“Now I am well and truly damned: I have cut off my wings.”
“Ach, Baudelaire, do not say such things. I have come with champagne to celebrate the miracle of your being alive. Come, we have survived a few ‘campaigns of the cork’ together, and now you alone have survived a ‘night of the knife.’ Think of how much closer you will be to those desperate characters of the streets now that you have demonstrated your own definitive desperation. You are now one of those characters whose infernal hymnal you compose both day and night.”
“Bonadventure, you are an ass.”
I was then set straight on the ‘sensibility of the critic,’ and the idea of a credible ‘correspondence’ between all of the arts, as among the various senses. In essence, a mysterious train network runs between subjects and senses, but we perceive this network only incompletely, or indirectly, or as various sensual apprehensions. I must admit, this lecture reminded me of my first memories of Catholic school. When the nun spoke of deserts and date and palm trees and their connection to our own young souls and to the life everlasting in Christ, it all seemed quite mysterious. At least the nuns put that gobstopper of a word in the center of it all: God.
Baudelaire had no such anchor. Only an ineffable trust in the poet’s sensibility, which he swore the critic required as well. Baudelaire’s nonsense word was ‘Infinity’–which stands as well for God, since we poor mortals can know just as much of the one as of the other (i.e., very little indeed–not even the extent of our ignorance, honestly).
Baudelaire gave a frigid shiver of disgust–a cold thought had seized him.

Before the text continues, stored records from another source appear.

(** A sequence of [feed] calls, frames concatenated. *)
Fixpoint feed_all (p : Parser) (chunks : list bytes) :
    result feed_failure (Parser * list FrameT) :=
  match chunks with
  | [] => Ok (p, [])
  | c :: chunks =>
      '(p, frames) ← feed p c;
      '(p, more) ← feed_all p chunks;
      Ok (p, frames ++ more)
  end.

(** The public operations, for sequences of calls. *)
Inductive parser_op := Feed (chunk : bytes) | ResetSession | Reset.

Definition apply_op (p : Parser) (op : parser_op) : result feed_failure (Parser * list FrameT) :=
  match op with
  | Feed chunk => feed p chunk
  | ResetSession => Ok (reset_session p, [])
  | Reset => Ok (reset p, [])
  end.

Fixpoint apply_ops (p : Parser) (ops : list parser_op) :
    result feed_failure (Parser * list FrameT) :=
  match ops with
  | [] => Ok (p, [])
  | op :: ops =>
      '(p, frames) ← apply_op p op;
      '(p, more) ← apply_ops p ops;
      Ok (p, frames ++ more)
  end.

(** ** The abstract scanner

    One decision at the head of the unconsumed bytes: wait for more, drop one byte
    (with the category of the rejected candidate, if there was one), or deliver a
    frame of [n] bytes.  It has no buffer bound, no header cache and no bulk
    search. *)

Inductive action :=
| Wait
| Drop (why : option category)
| Emit (frame : FrameT) (n : nat).

Definition next_action (l : bytes) : action :=
  if starts_with magic_bytes l then
    if (length l <? header_size)%nat then Wait
    else match decode_header l 0 with
         | Err _ => Drop (Some header_error)
         | Ok h =>
             if (length l <? total_length h)%nat then Wait
             else match decode_frame l 0 h with
                  | Err ChecksumFault => Drop (Some checksum_error)
                  | Err _ => Drop (Some payload_error)
                  | Ok frame => Emit frame (total_length h)
                  end
         end
  else if starts_with l magic_bytes then Wait
  else Drop None.

Inductive event := Dropped (why : option category) | Emitted (frame : FrameT) (n : nat).

Inductive scans : bytes -> list event -> bytes -> Prop :=
| scans_wait l : next_action l = Wait -> scans l [] l
| scans_drop l why es r :
    next_action l = Drop why -> scans (drop 1 l) es r -> scans l (Dropped why :: es) r
| scans_emit l frame n es r :
    next_action l = Emit frame n -> scans (drop n l) es r ->
    scans l (Emitted frame n :: es) r.

Definition frames_of (es : list event) : list FrameT :=
  omap (fun e => match e with Emitted f _ => Some f | Dropped _ => None end) es.

Definition frame_sizes (es : list event) : list nat :=
  omap (fun e => match e with Emitted _ n => Some n | Dropped _ => None end) es.

(** The health counters as a function of the events. *)
Record Health := mkHealth {
  h_resync : bool; h_frames : nat; h_header : nat; h_checksum : nat; h_payload : nat;
  h_resyncs : nat; h_discarded : nat
}.

Definition observe (h : Health) (e : event) : Health :=
  match e with
  | Emitted _ _ =>
      mkHealth false (S (h_frames h)) (h_header h) (h_checksum h) (h_payload h)
        (h_resyncs h) (h_discarded h)
  | Dropped why =>
      mkHealth true (h_frames h)
        (match why with Some header_error => S (h_header h) | _ => h_header h end)
        (match why with Some checksum_error => S (h_checksum h) | _ => h_checksum h end)
        (match why with Some payload_error => S (h_payload h) | _ => h_payload h end)
        (if h_resync h then h_resyncs h else S (h_resyncs h))
        (S (h_discarded h))
  end.

(** What the parser's state says abstractly. *)
Definition unread (p : Parser) : bytes := drop (_scan_start p) (_buffer p).

Definition health (p : Parser) : Health :=
  mkHealth (_resynchronizing p) (frames_decoded p) (header_errors p) (checksum_errors p)
    (payload_errors p) (resynchronizations p) (bytes_discarded p).

(** A complete frame on the wire and what it decodes to. *)
Definition complete_frame (raw : bytes) (frame : FrameT) : Prop :=
  starts_with magic_bytes raw = true /\ (header_size <= length raw)%nat /\
  exists h, decode_header raw 0 = Ok h /\ total_length h = length raw /\
    decode_frame raw 0 h = Ok frame.

Definition wire_bytes (e : event) : nat :=
  match e with Dropped _ => 1 | Emitted _ n => n end%nat.

End Parser.
Arguments Parser : clear implicits.
Arguments action : clear implicits.
Arguments event : clear implicits.
Arguments loop_step : clear implicits.

(** ** Lemmas on the byte searches *)

Lemma starts_with_spec prefix data :
  starts_with prefix data = true <-> exists rest, data = prefix ++ rest.
Proof.
  unfold starts_with. rewrite bool_decide_eq_true. split.
  - intros H. exists (drop (length prefix) data). by rewrite <-H at 1; rewrite take_drop.
  - intros [rest ->]. by apply take_app_exact.
Qed.

Lemma starts_with_app prefix l c :
  starts_with prefix l = true -> starts_with prefix (l ++ c) = true.
Proof. rewrite !starts_with_spec. intros [r ->]. exists (r ++ c). by rewrite app_assoc. Qed.

(** Extending the data cannot undo a mismatch that is already visible. *)
Lemma starts_with_app_inv prefix l c :
  starts_with prefix (l ++ c) = true ->
  starts_with prefix l = true \/ starts_with l prefix = true.
Proof.
  rewrite !starts_with_spec. intros [r Hr].
  destruct (app_eq_inv _ _ _ _ Hr) as [[k [-> _]]|[k [-> _]]]; [left|right]; eauto.
Qed.

Lemma starts_with_prefix_app l c prefix :
  starts_with (l ++ c) prefix = true -> starts_with l prefix = true.
Proof. rewrite !starts_with_spec. intros [r ->]. exists (c ++ r). by rewrite app_assoc. Qed.

Lemma find_in_None pattern view index :
  find_in pattern view index = None ->
  forall k, (k <= length view)%nat -> starts_with pattern (drop k view) = false.
Proof.
  revert index. induction view as [|b view IH]; intros index; cbn [find_in]; case_match eqn:E;
    try discriminate; intros H k Hk.
  - cbn in Hk. by replace k with 0%nat by lia.
  - destruct k as [|k]; [done|]. cbn in *. apply (IH (S index)); [done|lia].
Qed.

Lemma find_in_Some pattern view index at_ :
  find_in pattern view index = Some at_ ->
  exists k, at_ = (index + k)%nat /\ (k <= length view)%nat /\
    starts_with pattern (drop k view) = true /\
    forall j, (j < k)%nat -> starts_with pattern (drop j view) = false.
Proof.
  revert index. induction view as [|b view IH]; intros index; cbn [find_in]; case_match eqn:E;
    try discriminate; intros Hf.
  1,2: injection Hf as <-; exists 0%nat; rewrite drop_0; repeat split; [lia|lia|done|lia].
  destruct (IH _ Hf) as (k & -> & Hk & Hs & Hlt). exists (S k). cbn [length drop].
  repeat split; [lia|lia|done|]. intros [|j] Hj; [done|]. apply Hlt. lia.
Qed.

(** [data.endswith(pattern[:n], start)]: the last [n] bytes open the pattern. *)
Lemma ends_with_prefix data magic start n :
  (n <= length magic)%nat ->
  ends_with data (take n magic) start = true <->
  (n <= length (drop start data))%nat /\
  starts_with (drop (length (drop start data) - n) (drop start data)) magic = true.
Proof.
  intros Hn. unfold ends_with, starts_with. set (v := drop start data).
  rewrite length_take_le by lia. rewrite andb_true_iff, Nat.leb_le, !bool_decide_eq_true.
  split; intros [H1 H2]; (split; [done|]).
  - rewrite H2. by rewrite length_take_le by lia.
  - rewrite <-H2. do 2 f_equal. rewrite length_drop. lia.
Qed.

Lemma suffix_loop_spec data magic start m :
  (m <= length magic)%nat -> (m <= length (drop start data))%nat ->
  let v := drop start data in
  let r := suffix_loop data magic start m in
  (r <= m)%nat /\ starts_with (drop (length v - r) v) magic = true /\
  forall n, (r < n <= m)%nat -> starts_with (drop (length v - n) v) magic = false.
Proof.
  intros Hm Hv. cbn zeta. induction m as [|m IH]; cbn [suffix_loop].
  - split; [lia|]. split; [|lia]. rewrite Nat.sub_0_r, drop_all. by destruct magic.
  - destruct (ends_with data (take (S m) magic) start) eqn:E.
    + apply ends_with_prefix in E as [_ E]; [|lia]. repeat split; [lia|done|lia].
    + destruct IH as (IH1 & IH2 & IH3); [lia|lia|]. repeat split; [lia|done|].
      intros n Hn. destruct (decide (n = S m)) as [->|]; [|apply IH3; lia].
      apply not_true_iff_false. intros Hs. apply not_true_iff_false in E. apply E.
      apply ends_with_prefix; [lia|]. split; [lia|done].
Qed.

(** ** The scanner *)

Section ScannerFacts.
Context {HeaderT FrameT : Type} `{L : !FrameCodecLaws (C : FrameCodec HeaderT FrameT)}.
Implicit Types (l c r : bytes) (es : list (event FrameT)) (p : Parser HeaderT).

Lemma magic_length : (1 <= length magic_bytes)%nat.
Proof. pose proof magic_nonempty. destruct magic_bytes; [done|cbn; lia]. Qed.

Lemma decode_header_at data offset :
  (offset + header_size <= length data)%nat ->
  decode_header data offset = decode_header (drop offset data) 0.
Proof.
  intros. rewrite (decode_header_local data offset) by done.
  rewrite (decode_header_local (drop offset data) 0) by len. by rewrite drop_0.
Qed.

Lemma decode_header_app l c :
  (header_size <= length l)%nat -> decode_header (l ++ c) 0 = decode_header l 0.
Proof.
  intros. rewrite (decode_header_local (l ++ c) 0) by len.
  rewrite (decode_header_local l 0) by len. by rewrite !drop_0, take_app_le by lia.
Qed.

Lemma decode_frame_at data offset h :
  decode_header (drop offset data) 0 = Ok h -> (offset + total_length h <= length data)%nat ->
  decode_frame data offset h = decode_frame (drop offset data) 0 h.
Proof.
  intros Hd Hl. pose proof (total_length_bounds _ _ _ Hd).
  rewrite (decode_frame_local data offset) by (try rewrite decode_header_at by lia; done).
  rewrite (decode_frame_local (drop offset data) 0) by (done || len). by rewrite drop_0.
Qed.

Lemma decode_frame_app l c h :
  decode_header l 0 = Ok h -> (total_length h <= length l)%nat -> decode_frame (l ++ c) 0 h = decode_frame l 0 h.
Proof.
  intros Hd Hl. pose proof (total_length_bounds _ _ _ Hd).
  rewrite (decode_frame_local (l ++ c) 0) by (try rewrite decode_header_app by lia; done || len).
  rewrite (decode_frame_local l 0) by (done || len). by rewrite !drop_0, take_app_le by lia.
Qed.

(** A decision other than waiting does not change when more bytes arrive. *)
Lemma next_action_app l c : next_action l <> Wait -> next_action (l ++ c) = next_action l.
Proof.
  unfold next_action. destruct (starts_with magic_bytes l) eqn:Hm.
  - rewrite (starts_with_app _ _ _ Hm).
    destruct (length l <? header_size)%nat eqn:Hh; [done|]. apply Nat.ltb_ge in Hh.
    rewrite (proj2 (Nat.ltb_ge _ _)) by len. rewrite decode_header_app by done.
    destruct (decode_header l 0) as [h|?] eqn:Hd; [|done].
    destruct (length l <? total_length h)%nat eqn:Ht; [done|]. apply Nat.ltb_ge in Ht.
    rewrite (proj2 (Nat.ltb_ge _ _)) by len. by rewrite decode_frame_app by done.
  - destruct (starts_with l magic_bytes) eqn:Hp; [done|]. intros _.
    destruct (starts_with magic_bytes (l ++ c)) eqn:Hmc.
    { apply starts_with_app_inv in Hmc as [?|?]; congruence. }
    destruct (starts_with (l ++ c) magic_bytes) eqn:Hpc; [|done].
    apply starts_with_prefix_app in Hpc. congruence.
Qed.

Lemma next_action_Wait_bound l : next_action l = Wait -> (length l < max_frame_bytes)%nat.
Proof.
  pose proof header_holds_magic. pose proof frame_holds_header. pose proof magic_length.
  unfold next_action. destruct (starts_with magic_bytes l) eqn:Hm.
  - case_match eqn:Hh; [apply Nat.ltb_lt in Hh; lia|]. case_match eqn:Hd; [|done].
    apply total_length_bounds in Hd. case_match eqn:Ht; [apply Nat.ltb_lt in Ht; lia|].
    by repeat case_match.
  - destruct (starts_with l magic_bytes) eqn:Hp; [|done]. intros _.
    apply starts_with_spec in Hp as [rest Hr].
    destruct rest as [|x rest]; [|apply (f_equal length) in Hr; len].
    rewrite app_nil_r in Hr. rewrite Hr in Hm.
    exfalso. apply not_true_iff_false in Hm. apply Hm. apply starts_with_spec.
    exists []. by rewrite app_nil_r.
Qed.

Lemma next_action_Drop_nonempty l why : next_action l = Drop why -> l <> [].
Proof.
  intros Hd ->. unfold next_action in Hd. pose proof magic_length.
  destruct (starts_with magic_bytes []) eqn:Hm; [|by destruct (magic_bytes)].
  apply starts_with_spec in Hm as [rest Hr]. destruct magic_bytes; [cbn in *; lia|done].
Qed.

“Imagine, the crass hands of that sticky cretin, Gerard, saving me. And entirely without my permission! I’d rather be poisoned and pinned by a pack of avid lepidopterists. Better crucified by men of breeding than saved by craven like that Gerard. I wouldn’t have that ape pick a crumb from my cravat, let alone paw my sorely torn person.”
“He was sent, and you were saved. ‘Bounce in, bounce about,’ as your Mother might say.”
Baudelaire tilted his second champagne to its dregs, and his eyes began to evince a pleasanter shine. He still hoped to add a rosy tinge to his financial picture through successful art-reviewing for the larger-circulation magazines. He was a trend-setter when it came to praising and panning each year’s new set of painters, and he was excited to tell me why he was able to hold this priviledged position in society. His reasons, if rational, were hardly enviable. Who would pay the ferryman’s fee he described so enthusiastically, whatever the bonus in discernment accrued?
“The salon of 1849 is on the horizon and fast approaching, my wicked shipmate! Artists will be banging on the critic’s door, hoping to infect him with their beauties. The great conversation between the viewer and the viewed is beginning a new season.” Baudelaire was now exulting in a prospect of still-wet hues and nudes for his eyes, and some critic-writer’s coin for his pocket. “Many and varied have been my thoughts on both the essence of the critical mind, and the critic’s place in the bourgeois scheme of things as I lay here these past few weeks–outside the orbit of it all, and almost beyond the oblique oval of life itself. Almost, I have been a mirror without a face. Have you heard the Romanian folk tale of the vampire? Very interesting. They flit through the night, beyond it all, yet condemned to a death-in-life and a life-in-death. The vampire is the supreme critic, perhaps, were it not that he also needs the blood of living victims to go on with his half-existence. Personally, I feast upon my own heart, as my injuries attest, and I am sick to regurgitation with its rotten cornucopia. As for the blood of others, I much prefer this refined distillation of champagne. Ah, life’s liquid breath! My compliments, Bonadventure.”
At this point Manet stepped through the door unannounced.
“Manet! Welcome to my funeral!” Baudelaire crowed. “Won’t you drink some of Bonadventure’s excellent champagne?”